I was thinking about going shark fishing off the end of the north Galveston jetty Thursday or Friday, as the temperature is supposed to be so warm, but, I am not sure if I should go because I haven't heard much about shark fishing this time of year. Are there still sharks out there, or would I be wasting my time?


----------



## SurfRunner (May 22, 2004)

I think it may be worth the effort! Especially for Sandbar Sharks. Gonzo caught a 7 footer at the Pass a couple of weeks ago.


----------



## F.A.T. (May 21, 2004)

Never a wast of time.
The sharks are still there, just a little picky this time of year.
You never know unless there is a bait in the water.
SE YA!!!!!!!


----------



## Vinny (Aug 25, 2004)

OK, I will go - thanks for the help. The only thing is that the forcast is looking like it will be windy with 2-4 ft seas at the end of the jetty, which may be a little too rough for me. Any suggestions would be enormously appreciated..

Thanks,

Vinny


----------



## bill (May 21, 2004)

*There is something big out there*

I went to surfside jetty yesterday with my brother-in-law. We were catching the bull reds and having fun when something picked up a bait on his rod, we never got a look at it or even a turn, it moved like a freight train and finally broke a swivel.


----------



## Redfish (Dec 27, 2004)

Bill, 
Were you fishing the end of the Surfside Jetty?
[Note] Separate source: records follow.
(* ===== verification/JsString.v ===== *)
(** * JavaScript string operations used by the panels

    Strings are Rocq [string]s whose characters are read as UTF-16 code
    units in the Latin-1 range (0 to 255); JavaScript strings outside
    that range are not modelled.  This file models
    - [String.prototype.trim] ([trim]), with the WhiteSpace and
      LineTerminator characters of that range (tab, LF, VT, FF, CR,
      space, no-break space);
    - [String.prototype.indexOf] ([index_of]) and [replace] with a string
      pattern ([replace_first]), as [infobox.tsx] line 207 and
      [createShare.tsx] line 49 call it on [fileInfo.path];
    - the case folding [Canonicalize] of a regular expression with the
      [i] flag ([canon]). *)

From S2P Require Import Prelude.
From Stdlib Require Import Ascii String.

Open Scope string_scope.

(** ** Whitespace and [trim] *)

Definition is_js_space (c : ascii) : bool :=
  match nat_of_ascii c with
  | 9 | 10 | 11 | 12 | 13 | 32 | 160 => true
  | _ => false
  end.

Fixpoint trim_start (s : string) : string :=
  match s with
  | EmptyString => EmptyString
  | String c r => if is_js_space c then trim_start r else s
  end.

Fixpoint trim_end (s : string) : string :=
  match s with
  | EmptyString => EmptyString
  | String c r =>
      let r' := trim_end r in
      if is_js_space c && String.eqb r' "" then "" else String c r'
  end.

(** [s.trim()] *)
Definition trim (s : string) : string := trim_end (trim_start s).

(** Every character of [s] is whitespace. *)
Fixpoint all_space (s : string) : bool :=
  match s with
  | EmptyString => true
  | String c r => is_js_space c && all_space r
  end.

(** ** [indexOf] and [replace] with a string pattern *)

(** [prefixb p s]: [s] starts with [p]. *)
Fixpoint prefixb (p s : string) : bool :=
  match p, s with
  | EmptyString, _ => true
  | String a p', String b s' => Ascii.eqb a b && prefixb p' s'
  | String _ _, EmptyString => false
  end.

(** [s.indexOf(p)]: the first position where [p] occurs, [None] for -1. *)
Fixpoint index_of (p s : string) : option nat :=
  if prefixb p s then Some 0
  else match s with
       | EmptyString => None
       | String _ s' => S <$> index_of p s'
       end.

(** [s.replace(p, r)] for a string pattern [p]: the first occurrence of
    [p] is replaced by [r].  JavaScript also expands [$]-patterns in [r];
    the only replacement string the code passes is [''], which has
    none. *)
Definition replace_first (p r s : string) : string :=
  match index_of p s with
  | None => s
  | Some i => substring 0 i s ++ r ++ substring (i + String.length p) (String.length s) s
  end.

(** ** Case folding of the [i] flag

    [Canonicalize(ch)] of ECMA-262 (non-unicode mode) maps a code unit
    to its upper case when that is a single code unit and does not map a
    non-ASCII unit to an ASCII one.  On Latin-1: [a-z] and
    [U+00E0..U+00FE] except [U+00F7] go to their capitals.  [U+00B5] and
    [U+00FF] go to code units outside Latin-1 that no other Latin-1
    character reaches, so keeping them unchanged gives the same
    equalities between canonical forms. *)
Definition canon (c : ascii) : ascii :=
  let n := nat_of_ascii c in
  if Nat.leb 97 n && Nat.leb n 122 then ascii_of_nat (n - 32)
  else if Nat.leb 224 n && Nat.leb n 254 && negb (Nat.eqb n 247)
  then ascii_of_nat (n - 32)
  else c.

Definition canon_eqb (a b : ascii) : bool := Ascii.eqb (canon a) (canon b).

(** ** Case-insensitive substring search

    The reading of the filter that spec section 4.3 gives: the display
    name contains the filter text, ignoring case. *)

Fixpoint ci_prefixb (p s : string) : bool :=
  match p, s with
  | EmptyString, _ => true
  | String a p', String b s' => canon_eqb a b && ci_prefixb p' s'
  | String _ _, EmptyString => false
  end.

Fixpoint ci_contains (p s : string) : bool :=
  ci_prefixb p s ||
  match s with
  | EmptyString => false
  | String _ s' => ci_contains p s'
  end.

(** A pattern with none of the characters that have a meaning in a
    regular expression: [^ $ \ . * + ? ( ) [ ] { } |]. *)
Definition is_syntax_char (c : ascii) : bool :=
  match nat_of_ascii c with
  | 36 | 40 | 41 | 42 | 43 | 46 | 63 | 91 | 92 | 93 | 94 | 123 | 124 | 125 => true
  | _ => false
  end.

Fixpoint literal_pattern (p : string) : bool :=
  match p with
  | EmptyString => true
  | String c p' => negb (is_syntax_char c) && literal_pattern p'
  end.

(** ** Lemmas *)

Lemma trim_end_empty s : trim_end s = "" ↔ all_space s = true.
Proof.
  induction s as [|c r IH]; simpl; [done|].
  destruct (is_js_space c) eqn:Hc; simpl.
  - destruct (String.eqb_spec (trim_end r) "") as [Hr|Hr].
    + split; [intros _; by apply IH | done].
    + split; [done|]. intros ?%IH. congruence.
  - split; [done|discriminate].
Qed.

Lemma trim_start_all_space s : all_space (trim_start s) = all_space s.
Proof.
  induction s as [|c r IH]; simpl; [done|].
  destruct (is_js_space c) eqn:Hc; simpl; [apply IH | by rewrite Hc].
Qed.

Lemma trim_empty s : trim s = "" ↔ all_space s = true.
Proof. unfold trim. by rewrite trim_end_empty, trim_start_all_space. Qed.

Lemma trim_end_idem s : trim_end (trim_end s) = trim_end s.
Proof.
  induction s as [|c r IH]; simpl; [done|].
  destruct (is_js_space c && String.eqb (trim_end r) "") eqn:Hc; [done|].
  simpl. rewrite IH, Hc. done.
Qed.

Lemma trim_start_idem s : trim_start (trim_start s) = trim_start s.
Proof.
  induction s as [|c r IH]; simpl; [done|].
  destruct (is_js_space c) eqn:Hc; [done|]. simpl. by rewrite Hc.
Qed.

(** [trim_end] keeps a non-space first character in front. *)
Lemma trim_start_trim_end s :
  trim_start s = s → trim_start (trim_end s) = trim_end s.
Proof.
  destruct s as [|c r]; simpl; [done|].
  destruct (is_js_space c) eqn:Hc.
  - intros Hs. assert (String.length (trim_start r) <= String.length r)%nat as Hl.
    { clear. induction r as [|d r IH]; simpl; [lia|].
      destruct (is_js_space d); simpl; lia. }
    rewrite Hs in Hl. simpl in Hl. lia.
  - intros _. simpl. by rewrite Hc.
Qed.

Lemma trim_idem s : trim (trim s) = trim s.
Proof.
  unfold trim. rewrite trim_start_trim_end by apply trim_start_idem.
  apply trim_end_idem.
Qed.

Lemma prefixb_app p t : prefixb p (p ++ t) = true.
Proof.
  induction p as [|c p IH]; simpl; [done|]. by rewrite Ascii.eqb_refl, IH.
Qed.

Lemma substring_app_r p t k :
  substring (String.length p) k (p ++ t) = substring 0 k t.
Proof. induction p as [|c p IH]; simpl; [done|]. apply IH. Qed.

Lemma substring_full t : substring 0 (String.length t) t = t.
Proof. induction t as [|c t IH]; simpl; [done|]. by rewrite IH. Qed.

Lemma length_append_str p t :
  String.length (p ++ t) = String.length p + String.length t.
Proof. induction p as [|c p IH]; simpl; [done|]. by rewrite IH. Qed.

Lemma index_of_prefixb p s : prefixb p s = true → index_of p s = Some 0.
Proof. intros H. destruct s; simpl; by rewrite H. Qed.

Lemma substring_long t k : (String.length t <= k)%nat → substring 0 k t = t.
Proof.
  revert k. induction t as [|c t IH]; intros [|k]; simpl; try done; [lia|].
  intros Hk. rewrite IH; [done|lia].
Qed.

(** Replacing a pattern that the string starts with removes exactly that
    prefix, whatever the rest contains. *)
Lemma replace_first_prefix p r t : replace_first p r (p ++ t) = r ++ t.
Proof.
  unfold replace_first. rewrite index_of_prefixb by apply prefixb_app.
  simpl. rewrite length_append_str, substring_app_r, (substring_long t) by lia.
  by destruct (p ++ t).
Qed.

Lemma replace_first_absent p r s : index_of p s = None → replace_first p r s = s.
Proof. unfold replace_first. by intros ->. Qed.

(** stdpp makes [String.append] opaque to [simpl]; its defining
    equation, for rewriting. *)
Lemma append_String (c : ascii) (s t : string) : (String c s ++ t)%string = String c (s ++ t).
Proof. reflexivity. Qed.

#[export] Hint Rewrite append_String : cs3.

Lemma append_assoc_str (s t u : string) : ((s ++ t) ++ u)%string = (s ++ (t ++ u))%string.
Proof. induction s as [|c s IH]; [done|]. by rewrite !append_String, IH. Qed.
What were you using for bait? I fished the Quintana Jetty earlier this week with no luck.


----------



## bill (May 21, 2004)

We fished the end and the left side. We used cut bait, about 2/12 in square. The big fish was caught on the heads only. My-brother-in-law is holding what was the average size for that day. I want to get back out there but it looks like I will be busy the next few days. The best bites came during a break in the clouds and the sunlight got through to the water.


----------



## Mustad7731 (May 23, 2004)

I agree with F.A.T. You will NEVER catch anything unless you go fishing....It may not
be the optimal but it is better than sittin at home.
Jackie


----------



## Vinny (Aug 25, 2004)

Well, we did go the other day. We launched the boat at the Galveston Yacht Basin, and since the wind was high and the water was rough, we did not go to the jetties. We worked the shoreline of Galveston Island just northeast of The Lagoon, in water about 25 ft deep. We fished from about 4 pm until 10 pm, but all we caught was one big black drum and 2 whiting. We saw dolphins working the area, too, just after sundown. We were using live shrimp to try to catch some bait with, and we had some frozen hardheads for bait on the shark rods. When we caught the whiting, we substituted that for the hardhead, but we never did get so much as a bump on the shark rods. The big drum took a live shrimp about the size of my little finger, and I have small hands. I am seeing a lot of reports of people catching bull reds, drum, and sheephead, but no sharks lately. Are y'all sure there are still sharks out there this time of year? Any suggestions?


----------



## SurfRunner (May 22, 2004)

It definately slows down this time of year, just like it does during the middle of the summer. I still think you can catch them but it is hit or miss right now.


----------